After a young Aggie was taken by a tragedy before he was set to receive his ring, Texas A&M found a way to honor him for generations to come.
Petroleum engineering senior William Zachary Elder passed away Sept. 13, leaving behind a legacy of kindness and a passion for the Aggies. A ring with his name will represent the Class of 2020 in the Memorial Ring Collection in the Clayton W. Williams, Jr. Alumni Center. Zach’s ring will be duplicated and placed in the collection, while his family and friends will celebrate with the original ring at his ring ceremony and Ring Dunk.
The Association of Former Students approached Scott Elder, Class of 1994, and Carol Elder, Class of 1993, about using Zach’s ring. Scott said they happily agreed.
“[The Association] said they didn’t have a Class of 2020 ring yet and that they would be honored to put Zach’s on the wall for the Class of 2020,” Scott said. “We said that we couldn’t imagine a better way to honor him. We are very proud to have them do that.”
Zach’s former roommate, industrial distribution senior Alex Huck, said when he was randomly assigned to room with Zach his freshman year, he never expected how close they would become.
“He became my best friend,” Huck said. “We found all our hobbies together, and we just started doing all of those together. We always played 42. That was a big thing that the guys in [the Aggie Club of Engineers] would all do together. We pretty much played together every night.”
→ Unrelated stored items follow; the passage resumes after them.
Lemma cancel_grows i s l q w : grows q (snd (fst (cancel place i s l q w))).
Proof. unfold cancel. destruct (place _ w) as [[[|] a] w']; cbn [negb fst snd]; grow. Qed.
Lemma move_grows i s l target account value keep q w : in_range i -> grows q (snd (fst (move place i s l target account value keep q w))).
Proof.
  intros Hi. unfold move. cbv zeta. set (q1 := upd_slot i s l _ q). apply (grows_trans q q1); [apply grows_slot|]. clearbody q1. destruct (place _ w) as [[[|] a] w']; cbn [negb fst snd]; [grow|].
  destruct (qa_priced_out a); [|destruct (qa_held a)]; grow.
Qed.
Lemma submit_grows i s l target account value now deferred q w : in_range i -> clock now -> grows q (snd (fst (submit_new place i s l target account value now deferred q w))).
Proof.
  intros Hi Hc. unfold submit_new. cbv zeta. set (q1 := upd_slot i s l _ q). apply (grows_trans q q1); [apply grows_slot|]. clearbody q1. destruct (place _ w) as [[ok a] w']. destruct (_ || _); cbn [fst snd]; [|grow].
  destruct (qa_priced_out a); [|destruct (qa_withheld a)]; grow.
Qed.
Lemma requote_grows inst s l target account value keep now q w : in_range (in_id inst) -> clock now -> grows q (snd (fst (requote live_order place inst s l target account value keep now q w))).
Proof.
  intros Hi Hc. unfold requote. cbv zeta. destruct (_ && _); [eapply grows_trans; [apply grows_slot | apply cancel_grows]|]. destruct (close_enough _ _ _ _); [cbn [fst snd]; grow|]. destruct (too_soon _ _ _); [cbn [fst snd]; grow|].
  destruct (_ && _); [|by apply move_grows]. destruct (place _ w) as [[[|] a] w']; cbn [negb]; [cbn [fst snd]; grow|].
  destruct (qa_priced_out a); [destruct (away _ _ _); [by apply move_grows | cbn [fst snd]; grow] | destruct (qa_held a); cbn [fst snd]; grow].
Qed.
Lemma reconcile_slot_grows inst s l target account value keep now q w : in_range (in_id inst) -> clock now -> grows q (snd (fst (reconcile_slot live_order place inst s l target account value keep now q w))).
Proof.
  intros Hi Hc. unfold reconcile_slot. cbv zeta. destruct (owns _ _ _ _ _ _); [destruct (is_pending _); [cbn [fst snd]; grow|]|].
  - eapply grows_trans; [apply (grows_slot (in_id inst) s l)|]. destruct (negb _); [apply cancel_grows | by apply requote_grows].
  - eapply grows_trans; [apply (grows_slot (in_id inst) s l)|]. destruct (negb _); [apply grows_refl|]. destruct (backing_off _ _ _); [cbn [fst snd]; grow | by apply submit_grows].
Qed.
Lemma pull_slot_grows i s l q w : grows q (snd (fst (pull_slot live_order place i s l q w))).
Proof. unfold pull_slot. cbv zeta. eapply grows_trans; [apply (grows_slot i s l)|]. destruct (negb _); [apply grows_refl|]. destruct (negb _); [apply grows_refl | apply cancel_grows]. Qed.
Lemma over_levels_grows i s (step : Z -> QuoteManager -> W -> Z * QuoteManager * W) n q w : (forall l q w, grows q (snd (fst (step l q w)))) ->
  grows q (snd (fst (over_levels i s step n q w))).
Proof.
  intros Hst. unfold over_levels. generalize 0 at 2, 0 at 2. generalize (seqZ 0 n). intros ls. revert q w. induction ls as [|l ls IH]; intros q w acts used; [apply grows_refl|]. cbn [fold_left].
  pose proof (Hst l q w) as H1. destruct (step l q w) as [[k q1] w1]. cbn [fst snd] in H1. eapply grows_trans; [exact H1 | apply IH].
Qed.
Lemma set_used_grows i s n q : grows q (set_used i s n q).
Proof. by apply grows_upd. Qed.
Lemma reconcile_side_grows inst s now q w : in_range (in_id inst) -> clock now -> grows q (snd (fst (reconcile_side live_order place inst s now q w))).
Proof.
  intros Hi Hc. unfold reconcile_side. set (step := fun lvl q w => reconcile_slot live_order place inst s lvl _ _ _ _ now q w). set (n := Z.max _ _).
  pose proof (over_levels_grows (in_id inst) s step n q w) as H. destruct (over_levels _ _ _ _ _ _) as [[[k u] q1] w1]. cbn [fst snd] in *. eapply grows_trans; [apply H | apply set_used_grows]. intros. by apply reconcile_slot_grows.
Qed.
Lemma reconcile_grows inst d now q w : in_range (in_id inst) -> clock now -> grows q (snd (fst (reconcile live_order place inst d now q w))).
Proof.
  intros Hi Hc. unfold reconcile. set (q1 := upd_st _ _ q). apply (grows_trans q q1); [by apply grows_upd|]. clearbody q1.
  pose proof (reconcile_side_grows inst Buy now q1 w Hi Hc) as H1. destruct (reconcile_side _ _ inst Buy now q1 w) as [[n1 q2] w2].
  pose proof (reconcile_side_grows inst Sell now q2 w2 Hi Hc) as H2. destruct (reconcile_side _ _ inst Sell now q2 w2) as [[n2 q3] w3]. by eapply grows_trans.
Qed.
Lemma pull_levels_grows i s q w : grows q (snd (fst (pull_levels live_order place i s q w))).
Proof.
  unfold pull_levels. pose proof (over_levels_grows i s (pull_slot live_order place i s) (Z.of_nat kMaxQuoteLevels) q w (fun l => pull_slot_grows i s l)) as H. by destruct (over_levels _ _ _ _ _ _) as [[[k u] q1] w1].
Qed.
Lemma pull_quotes_grows i keep q w : grows q (snd (fst (pull_quotes live_order place i keep q w))).
Proof.
  unfold pull_quotes. set (q1 := upd_st i _ q). apply (grows_trans q q1); [apply grows_upd; by destruct keep|]. clearbody q1. set (q2 := upd_st i _ q1). apply (grows_trans q1 q2); [by apply grows_upd|]. clearbody q2.
  pose proof (pull_levels_grows i Buy q2 w) as H1. destruct (pull_levels _ _ i Buy q2 w) as [[n1 q3] w3]. pose proof (pull_levels_grows i Sell q3 w3) as H2. destruct (pull_levels _ _ i Sell q3 w3) as [[n2 q4] w4]. by eapply grows_trans.
Qed.
Lemma pull_side_grows inst s now q w : in_range (in_id inst) -> clock now -> grows q (snd (fst (pull_side live_order place inst s now q w))).
Proof.
  intros Hi Hc. unfold pull_side. set (step := fun lvl q w => reconcile_slot live_order place inst s lvl _ _ _ _ now q w).
  pose proof (over_levels_grows (in_id inst) s step (used_of (st_at q (in_id inst)) s) q w) as H. destruct (over_levels _ _ _ _ _ _) as [[[k u] q1] w1]. cbn [fst snd] in *. eapply grows_trans; [apply H | apply set_used_grows]. intros. by apply reconcile_slot_grows.
Qed.
Lemma retry_queued_grows inst now q w : in_range (in_id inst) -> clock now -> grows q (snd (fst (retry_queued live_order place inst now q w))).
Proof. intros Hi Hc. unfold retry_queued. destruct (_ || _); [apply grows_refl | by apply reconcile_grows]. Qed.
Lemma live_update_grows u inst s l now q w : in_range (in_id inst) -> clock now -> grows q (fst (on_live_update live_order place u inst s l now q w)).
Proof.
  intros Hi Hc. unfold on_live_update. cbv zeta. set (i := in_id inst) in *. set (q1 := if (_ : bool) then _ else q). assert (G1 : grows q q1).
  { unfold q1. destruct (_ && _); [|apply grows_refl]. intros X ls lp lb H. pose proof H as [A1 A2 A3 A4 A5 A6]. exists [], [], []. rewrite !app_nil_r.
    apply (queued_at i X X q _ ls lp lb); rewrite ?st_upd_eq; [intros j N; by apply st_upd_ne | done | done | by apply (uq_keep _ _ (fun j => is_starved (st_at q j) = true)) |
      by apply (uq_keep _ _ (fun j => is_priced (st_at q j) = true)) | by apply (uq_keep _ _ (fun j => is_retry_at (st_at q j) <> kNever)) | intros j; destruct (decide (j = i)) as [->|N]; apply A4|].
    intros s'. pose proof (A5 i s') as [B1 B2]. split; [|exact B2]. unfold backoff_of. cbn -[st_at]. destruct (decide (s' = s)) as [->|N]; [by rewrite lookup_insert_eq|]. by rewrite lookup_insert_ne by (intros ?%side_ix_inj; congruence). }
  apply (grows_trans q q1); [done|]. clearbody q1. destruct (_ || _); [apply grows_refl|]. destruct (is_pulled _); [pose proof (cancel_grows i s l q1 w) as H; by destruct (cancel _ _ _ _ _ _) as [[? ?] ?]|].
  destruct (is_paused _); [apply grows_refl|]. destruct (_ && _); [|apply grows_refl]. set (q2 := upd_slot i s l _ q1). apply (grows_trans q1 q2); [apply grows_slot|]. clearbody q2.
  match goal with |- context [reconcile_slot ?a ?b ?c ?d ?e ?f ?g ?h ?k ?m ?n ?o] => pose proof (reconcile_slot_grows c d e f g h k m n o Hi Hc) as H; by destruct (reconcile_slot a b c d e f g h k m n o) as [[? ?] ?] end.
Qed.
Lemma terminal_update_grows inst s l now q w : in_range (in_id inst) -> clock now -> grows q (fst (on_terminal_update live_order place inst s l now q w)).
Proof.
  intros Hi Hc. unfold on_terminal_update. cbv zeta. set (i := in_id inst) in *. destruct (owns _ _ _ _ _ _); [apply grows_refl|]. set (q1 := upd_slot i s l _ q). apply (grows_trans q q1); [apply grows_slot|]. clearbody q1.
  destruct (_ || _); [apply grows_refl|]. set (q2 := upd_slot i s l _ q1). apply (grows_trans q1 q2); [apply grows_slot|]. clearbody q2. destruct (_ || _); [apply grows_refl|]. destruct (backing_off _ _ _); [by apply kept_backoff_grows|].
  match goal with |- context [submit_new ?b ?c ?d ?e ?f ?g ?h ?k ?m ?n ?o] => pose proof (submit_grows c d e f g h k m n o Hi Hc) as H; by destruct (submit_new b c d e f g h k m n o) as [[? ?] ?] end.
Qed.
Lemma order_update_grows u inst now q w : in_range (in_id inst) -> clock now -> grows q (fst (on_order_update live_order place u inst now q w)).
Proof.
  intros Hi Hc. unfold on_order_update. cbv zeta. destruct (negb _); [apply grows_refl|]. destruct (_ || _); [apply grows_refl|]. set (q1 := if (_ : bool) then _ else q).
  apply (grows_trans q q1); [unfold q1; destruct (negb _); [by apply venue_reject_grows | apply grows_refl]|]. clearbody q1. destruct (negb _); [by apply live_update_grows | by apply terminal_update_grows].
Qed.

End queues.

(** ** Taking from the queues *)

Lemma uq_head {r x l flag} (P : Prop) : uq r (x :: l) flag -> ~ P -> exists r', Ring.pop queue_bits r = Some (Some x, r') /\ uq r' l (fun j => if decide (j = x) then P else flag j) /\ in_range x.
Proof.
  intros U HP. destruct (uq_pop _ _ _ U) as (r' & E & U' & Hx). exists r'. split; [done|]. split; [|done]. eapply uq_ext; [|exact U']. intros j. cbn. case_decide; tauto.
Qed.
Lemma starved_popped q ls lp lb : queued [] q ls lp lb -> match ls with
  | [] => pop_starved q = None
  | i :: ls' => exists q', pop_starved q = Some (i, q') /\ queued [] q' ls' lp lb
  end.
Proof.
  intros H. pose proof H as [A1 A2 A3 A4 A5 A6]. unfold pop_starved. destruct ls as [|i ls]; [pose proof (uq_pop _ _ _ A1) as E; cbn in E; by rewrite E|].
  destruct (uq_head False A1 ltac:(tauto)) as (r & -> & U & Hi). eexists. split; [done|]. apply (queued_at i [] [] q _ (i :: ls) lp lb); rewrite ?st_upd_eq; [intros j N; by rewrite st_upd_ne | done | done | | | | |].
  - eapply uq_ext; [|exact U]. intros j. cbn -[st_at]. by case_decide.
  - by apply (uq_keep _ _ (fun j => is_priced (st_at q j) = true)).
  - by apply (uq_keep _ _ (fun j => is_retry_at (st_at q j) <> kNever)).
  - intros j. destruct (decide (j = i)) as [->|N]; apply A4.
  - apply (A5 i).
Qed.
Lemma stays_new c0 c : 0 <= c0 < 2 ^ 43 -> c0 <= now_ms -> t_range c -> b <= t_expiry c -> t_list c = dest c0 (t_expiry c) -> stays c0 c.
Proof.
  intros Hc0 Hle R Hb Hl. rewrite dest_spec in Hl by (try done; apply R). unfold stays. pose proof (ms_mono now (t_expiry c) ltac:(lia)). case_decide; [by left|]. right. rewrite Z.max_l in Hl by lia. split; [done|]. split; [done | lia].
Qed.
Lemma waits_stays c0 c : waits c -> now < t_expiry c -> stays c0 c.
Proof. intros H Hlt. right. split; [lia|]. apply H. lia. Qed.
Lemma placed_waits cur c : cur <= now_ms -> placed cur c -> t_list c <> kOverflow -> t_range c -> waits c.
Proof. intros Hle [?|[Hl Hm]] Hno R Hn; [done|]. pose proof (ms_mono now (t_expiry c) ltac:(lia)). rewrite Z.max_l in Hl by lia. split; [done | lia]. Qed.
Lemma window_all c0 k : 0 <= c0 < 2 ^ 43 -> now_ms < 2 ^ 43 -> kSlots <= now_ms - c0 -> 0 <= k < kSlots -> k ∈ window c0.
Proof.
  intros H0 H1 H2 Hk. unfold window. apply list_elem_of_fmap. exists ((k - c0) mod kSlots). unfold kSlots in *. pose proof (Z.mod_pos_bound (k - c0) 4096 ltac:(lia)). split; [|apply elem_of_seqZ; lia].
  rewrite i64_id by (unfold in_i64, i64_min, i64_max; lia). rewrite wheel_slot_mod by lia. unfold kSlots. rewrite Zplus_mod_idemp_r. replace (c0 + (k - c0)) with k by lia. symmetry. by apply Z.mod_small.
Qed.
Lemma window_from c0 m : 0 <= c0 < 2 ^ 43 -> c0 <= m <= now_ms -> now_ms < 2 ^ 43 -> slot_of m ∈ window c0.
Proof.
  intros H0 Hm H1. unfold window. apply list_elem_of_fmap. exists (m - c0). split; [|apply elem_of_seqZ; lia]. rewrite i64_id by (unfold in_i64, i64_min, i64_max; lia). f_equal. lia.
Qed.
(** A timer placed for the cursor the walk starts from. *)
Lemma placed_window c0 c : 0 <= c0 < 2 ^ 43 -> c0 <= now_ms < 2 ^ 43 -> t_range c -> placed c0 c -> t_list c <> kOverflow -> stays c0 c \/ (waits c /\ t_list c ∈ window c0).
Proof.
  intros H0 H1 R Hp Hno. pose proof (placed_waits c0 c ltac:(lia) Hp Hno R) as HW. destruct Hp as [?|[Hl Hm]]; [done|]. destruct (Z.le_gt_cases (Z.max (ms_of (t_expiry c)) c0) now_ms) as [Hle|Hgt].
  - right. split; [done|]. rewrite Hl. apply window_from; lia.
  - left. apply waits_stays; [done|]. destruct (Z.le_gt_cases (t_expiry c) now) as [Hx|Hx]; [|lia]. pose proof (ms_mono (t_expiry c) now ltac:(destruct R; lia)). lia.
Qed.

Lemma cursor_moved st n : walk_next_ st = kNullHandle -> st <| cur_ms_ := n |> = st <| walk_next_ := kNullHandle |> <| cur_ms_ := n |>.
Proof. intros E. destruct st. cbn in *. by subst. Qed.
(** Nothing is due. *)
Lemma poll_nothing st L c0 (w : W) : wok st L -> firing_ st = kNullHandle -> walk_next_ st = kNullHandle -> next_stale_ st = false -> now < next_ st -> (forall x c, cores st !! x = Some c -> stays c0 c \/ waits c) ->
  quiet (st <| cur_ms_ := now_ms |>) /\ forall x c, cores (st <| cur_ms_ := now_ms |>) !! x = Some c -> b <= t_expiry c.
Proof.
  intros Hw Ef Ew Hs Hn HQ. assert (Hlate : forall x c, cores st !! x = Some c -> now < t_expiry c).
  { intros x c Hc. destruct (quiet_listed st L x c Hw Ef Hc) as [Ha _]. pose proof (w_next _ _ _ Hw Hs x c Hc Ha). lia. }
  split.
  - rewrite (cursor_moved st now_ms Ew). apply (moved_quiet st L); try done. intros x c Hc. pose proof (Hlate x c Hc). destruct (HQ x c Hc) as [[[? _]|(_ & ? & ?)]|Hwt]; [by left | right | right]; (split; [lia|]); [done|]. apply Hwt. lia.
  - intros x c Hc. pose proof (Hlate x c Hc). lia.
Qed.
Lemma poll_walks st L c0 (w : W) : wok st L -> firing_ st = kNullHandle -> cur_ms_ st = c0 -> c0 <= now_ms -> (forall x c, cores st !! x = Some c -> stays c0 c \/ (waits c /\ t_list c ∈ window c0)) -> PW 0 w ->
  exists n st' w', walk_slots kMaxTimers f (seqZ 0 (i64 (now_ms - c0) + 1)) now 0 st w = Some (n, st', w') /\ quiet (st' <| walk_next_ := kNullHandle |> <| cur_ms_ := now_ms |>) /\ PW n w' /\
    forall x c, cores st' !! x = Some c -> stays c0 c.
Proof.
  intros Hw Ef Ec Hle HQ HP. pose proof (w_cur _ _ _ Hw) as Hc0. rewrite Ec in Hc0. destruct (ms_bounds now ltac:(lia)) as [Hnm _]. rewrite i64_id by (unfold in_i64, i64_min, i64_max; lia).
  destruct (walk_slots_ok kMaxTimers Hmax Hcap c0 b (stays c0) waits now PW f) with (ss := seqZ 0 (now_ms - c0 + 1)) (st := st) (L := L) (w := w) (fired := 0) as (n & st' & w' & L' & E & Hw' & Ef' & Ec' & Hg & HP'); try done.
  - intros c R Hb Hl. by apply stays_new.
  - intros c. apply waits_stays.
  - lia.
  - intros x c Hc _. by apply (HQ x).
  - exists n, st', w'. split; [done|]. assert (Hst : forall x c, cores st' !! x = Some c -> stays c0 c) by (intros x c Hc; apply (Hg x c Hc); by apply (quiet_listed st' L' x c)). split; [|done].
    apply (moved_quiet st' L'); try done. intros x c Hc. destruct (Hst x c Hc) as [[? _]|(? & ? & ?)]; [by left | right]. split; [lia | done].
Qed.
Lemma stays_late c0 cur c : t_range c -> c0 = Z.max cur (now_ms - kSlots) -> stays c0 c -> b <= t_expiry c \/ (t_list c = kOverflow /\ ms_of (t_expiry c) = now_ms /\ cur + kSlots <= now_ms).
Proof.
  intros R -> [[Hl Hm]|[? _]]; [|by left]. destruct (Z.eq_dec (ms_of (t_expiry c)) now_ms) as [E|N]; [right; split; [done|]; split; [done | lia]|]. left.
  destruct (Z.le_gt_cases (t_expiry c) now) as [Hx|Hx]; [|lia]. pose proof (ms_mono (t_expiry c) now ltac:(destruct R; lia)). lia.
Qed.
Zach wanted to follow every A&M tradition for his Ring Day, and Scott said his family and friends have no plans of changing that.
“We asked Alex if he wanted us to not do this with them or wanted us to pick up the ring at a private time, but he said ‘No, Zach and I were really looking forward to going at our appointment time with our friends,’” Scott said. “So we’re going to just step into Zach’s place and do it with them.”
Huck and Zach’s friends also plan to honor his passion for the Ring Dunk tradition, in which students drop their ring in a pitcher of beer and chug it down to retrieve their Aggie gold. Huck said they hold plenty of special memories of Zach’s willingness to fulfill any dare they could throw at him.
“We have a pitcher engraved with his name and the back of our jerseys say, ‘In loving memory of Zach ‘I’ll do it for 5 dollars’ Elder,’” Huck said. “We could always get him to do any bet. … We got him to shotgun a beer that was sitting in a car for a few months for five dollars; that’s how it started.”
Although Zach struggled with the difficulties of A&M’s rigorous engineering courses at the start of his college career, Scott said his son saw the ring as his final acceptance into the Aggie family.
“He was very much looking forward to [the ceremony] and being an Aggie forever with the ring,” Scott said. “Engineering down there is hard, and it’s a struggle. We had a talk in the spring where I said, ‘Man, you’re about to be a senior engineering major. I think you’re going to make it. I think they are going to keep you.’”
The Association offered to give the Elders a private time to pick up Zach’s ring, but Scott said they knew the meaning of Ring Day and were looking forward to Zach’s Ring Dunk as well. Scott said he knows that Zach would want to follow those traditions.
“Carol and I both dunked our rings,” Scott said. “We want his to be christened as well.”